→ **THE TASK**
Please return every line of the records below that holds the word "None".

• • • •

(** * urban-flow: signal authority, preemption manager, routing and roads

    A shallow embedding of the Python sources under [urban_flow/] and the
    properties of its specification that concern them.

    Conventions of the embedding:
    - a Python [int] is a [Z]; [%] on ints is floor-modulo, which is
      [Z.modulo]; a zero divisor raises [ZeroDivisionError];
    - a [dict] is a [gmap], a [set]/[frozenset] a [gset], a [list] a [list];
    - an exception is a constructor of [exn]; code that may raise returns a
      [result];
    - a Python [float] is the rational number the double stands for, and
      [/] on ints gives the double nearest to the quotient;
    - an in-place mutation is a function returning the mutated object; where
      one object may be reached under several keys, the objects live in a
      store and the keys hold references ([Shared]). *)

From Stdlib Require Import ZArith QArith Ascii Lqa.
From stdpp Require Import gmap strings list fin_maps fin_sets pretty sorting.

Local Open Scope Z_scope.

(** ** Exceptions and results *)

Inductive exn : Type :=
  | ValueError
  | ZeroDivisionError
  | IndexError
  | OverflowError.

Inductive result (A : Type) : Type :=
  | Ok (a : A)
  | Raise (e : exn).

Arguments Ok {A} a.
Arguments Raise {A} e.

Definition bind {A B : Type} (r : result A) (k : A → result B) : result B :=
  match r with
  | Ok a => k a
  | Raise e => Raise e
  end.

Notation "x ←! r ; k" := (bind r (λ x, k))
  (at level 20, r at level 100, k at level 200, right associativity,
   format "x  ←!  r ;  k").

Definition returns {A : Type} (r : result A) : Prop := ∃ a, r = Ok a.

(** ** core/types.py *)

Inductive Direction : Type := NORTH | SOUTH | EAST | WEST.

Inductive SignalState : Type := RED | YELLOW | GREEN.

Inductive VehicleType : Type := CAR | EMERGENCY.

#[global] Instance Direction_eq_dec : EqDecision Direction.
Proof. solve_decision. Defined.

#[global] Instance SignalState_eq_dec : EqDecision SignalState.
Proof. solve_decision. Defined.

#[global] Instance VehicleType_eq_dec : EqDecision VehicleType.
Proof. solve_decision. Defined.

Definition Direction_to_pos (d : Direction) : positive :=
  match d with
  | NORTH => 1 | SOUTH => 2 | EAST => 3 | WEST => 4
  end%positive.

Definition Direction_of_pos (p : positive) : option Direction :=
  match p with
  | 1 => Some NORTH | 2 => Some SOUTH | 3 => Some EAST | 4 => Some WEST
  | _ => None
  end%positive.

#[global] Program Instance Direction_countable : Countable Direction :=
  {| encode := Direction_to_pos; decode := Direction_of_pos |}.
Next Obligation. by intros []. Qed.

(** [for d in Direction] iterates in definition order. *)
Definition all_directions : list Direction := [NORTH; SOUTH; EAST; WEST].

Definition opposite (d : Direction) : Direction :=
  match d with
  | NORTH => SOUTH | SOUTH => NORTH | EAST => WEST | WEST => EAST
  end.

Definition axis (d : Direction) : string :=
  match d with
  | NORTH | SOUTH => "NS"
  | EAST | WEST => "EW"
  end.

Definition IntersectionId := string.
Definition RoadId := string.
Definition VehicleId := string.
Definition Tick := Z.

(** ** core/signal.py *)

Record SignalPhase : Type := mkSignalPhase {
  green_directions : gset Direction;
  duration : Z;
  state : SignalState;
}.

Record SignalPlan : Type := mkSignalPlan {
  phases : list SignalPhase;
}.

(** [sum(p.duration for p in self.phases)] *)
Definition cycle_length (plan : SignalPlan) : Z :=
  foldr Z.add 0 (duration <$> phases plan).

(** The [for] loop of [phase_at_tick]: [elapsed] is the running total before
    the phases still to visit; [None] when the loop falls through. *)
Fixpoint scan_phases (offset elapsed : Z) (ps : list SignalPhase)
    : option SignalPhase :=
  match ps with
  | [] => None
  | phase :: rest =>
      let elapsed := elapsed + duration phase in
      if bool_decide (offset < elapsed) then Some phase
      else scan_phases offset elapsed rest
  end.

(** [tick % cycle] on Python ints. *)
Definition py_mod (a b : Z) : result Z :=
  if bool_decide (b = 0) then Raise ZeroDivisionError else Ok (a `mod` b).

Definition phase_at_tick (plan : SignalPlan) (tick : Tick) : result SignalPhase :=
  match phases plan with
  | [] => Raise ValueError
  | first :: _ =>
      offset ←! py_mod tick (cycle_length plan);
      match scan_phases offset 0 (phases plan) with
      | Some phase => Ok phase
      | None => Ok (List.last (phases plan) first)
      end
  end.

Definition default_four_way (green_duration yellow_duration : Z) : SignalPlan :=
  mkSignalPlan
    [ mkSignalPhase {[NORTH; SOUTH]} green_duration GREEN;
      mkSignalPhase {[NORTH; SOUTH]} yellow_duration YELLOW;
      mkSignalPhase {[EAST; WEST]} green_duration GREEN;
      mkSignalPhase {[EAST; WEST]} yellow_duration YELLOW ].

(** The dataclass constructor of [SignalPlan]: there is no [__post_init__],
    every list of phases is accepted. *)
Definition SignalPlan_init (ps : list SignalPhase) : result SignalPlan :=
  Ok (mkSignalPlan ps).

(** ** core/intersection.py *)

Record Intersection : Type := mkIntersection {
  intersection_id : IntersectionId;
  position : Z * Z;
  incoming_roads : gmap Direction RoadId;
  outgoing_roads : gmap Direction RoadId;
  signal_states : gmap Direction SignalState;
}.

Definition set_signal (i : Intersection) (d : Direction) (s : SignalState)
    : Intersection :=
  {| intersection_id := intersection_id i;
     position := position i;
     incoming_roads := incoming_roads i;
     outgoing_roads := outgoing_roads i;
     signal_states := <[d := s]> (signal_states i) |}.

Definition set_all_red (i : Intersection) : Intersection :=
  foldl (λ acc d, set_signal acc d RED) i all_directions.

Definition is_green (i : Intersection) (d : Direction) : bool :=
  bool_decide (signal_states i !! d = Some GREEN).

(** [Intersection(intersection_id=..., position=...)] with the default empty
    dicts: [__post_init__] fills the signal map with RED. *)
Definition Intersection_init (iid : IntersectionId) (pos : Z * Z) : Intersection :=
  {| intersection_id := iid;
     position := pos;
     incoming_roads := ∅;
     outgoing_roads := ∅;
     signal_states := list_to_map ((λ d, (d, RED)) <$> all_directions) |}.

(** ** signals/fixed_time.py *)

Record FixedTimeController : Type := mkFixedTimeController {
  plan : SignalPlan;
  _preemption_active : bool;
  _preemption_direction : option Direction;
}.

Definition request_preemption (c : FixedTimeController) (d : Direction)
    : FixedTimeController :=
  {| plan := plan c;
     _preemption_active := true;
     _preemption_direction := Some d |}.

Definition release_preemption (c : FixedTimeController) : FixedTimeController :=
  {| plan := plan c;
     _preemption_active := false;
     _preemption_direction := None |}.

(** The loop [for d in phase.green_directions] runs over the elements of a
    frozenset. *)
Definition _apply_phase (i : Intersection) (phase : SignalPhase) : Intersection :=
  foldl (λ acc d, set_signal acc d (state phase))
        (set_all_red i) (elements (green_directions phase)).

Definition _apply_preemption (i : Intersection) (d : Direction)
    : SignalPhase * Intersection :=
  (mkSignalPhase {[d]} 0 GREEN, set_signal (set_all_red i) d GREEN).

Definition update (c : FixedTimeController) (i : Intersection) (tick : Tick)
    : result (SignalPhase * Intersection) :=
  match _preemption_active c, _preemption_direction c with
  | true, Some d => Ok (_apply_preemption i d)
  | _, _ =>
      phase ←! phase_at_tick (plan c) tick;
      Ok (phase, _apply_phase i phase)
  end.

(** A controller as the dataclass builds it from a plan alone. *)
Definition FixedTimeController_init (p : SignalPlan) : FixedTimeController :=
  {| plan := p; _preemption_active := false; _preemption_direction := None |}.

(** The directions an intersection shows GREEN or YELLOW. *)
Definition lit_directions (i : Intersection) : gset Direction :=
  list_to_set
    (filter (λ d, signal_states i !! d = Some GREEN
                  ∨ signal_states i !! d = Some YELLOW) all_directions).

(** The direction a controller is holding, if it is in preemption mode. *)
Definition preempting (c : FixedTimeController) : option Direction :=
  if _preemption_active c then _preemption_direction c else None.

(** Two intersections that differ at most in what their signals show. *)
Definition same_junction (i j : Intersection) : Prop :=
  intersection_id i = intersection_id j
  ∧ position i = position j
  ∧ incoming_roads i = incoming_roads j
  ∧ outgoing_roads i = outgoing_roads j.

(** ** core/vehicle.py *)

Record Vehicle : Type := mkVehicle {
  vehicle_id : VehicleId;
  origin : IntersectionId;
  destination : IntersectionId;
  vehicle_type : VehicleType;
  current_road : option RoadId;
  current_cell : Z;
  spawn_tick : Tick;
  arrived : bool;
  wait_ticks : Z;
}.

Definition is_emergency (v : Vehicle) : bool :=
  bool_decide (vehicle_type v = EMERGENCY).

(** [EmergencyVehicle(Vehicle)]: the inherited fields and the three of its
    own. *)
Record EmergencyVehicle : Type := mkEmergencyVehicle {
  as_vehicle : Vehicle;
  route : list IntersectionId;
  preemption_lookahead : Z;
  route_index : Z;
}.

(** [l[i]] on a Python list: a negative index counts from the end, an index
    out of range raises [IndexError]. *)
Definition py_getitem {A : Type} (l : list A) (i : Z) : result A :=
  let n := Z.of_nat (length l) in
  let j := if bool_decide (i < 0) then i + n else i in
  if bool_decide (0 ≤ j < n) then
    match l !! Z.to_nat j with
    | Some x => Ok x
    | None => Raise IndexError
    end
  else Raise IndexError.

• • • •

→ **SOLVED EXERCISE**
  | _ => None
    the phases still to visit; [None] when the loop falls through. *)
  | [] => None
      | None => Ok (List.last (phases plan) first)
     _preemption_direction := None |}.
  {| plan := p; _preemption_active := false; _preemption_direction := None |}.
  if _preemption_active c then _preemption_direction c else None.
    | None => Raise IndexError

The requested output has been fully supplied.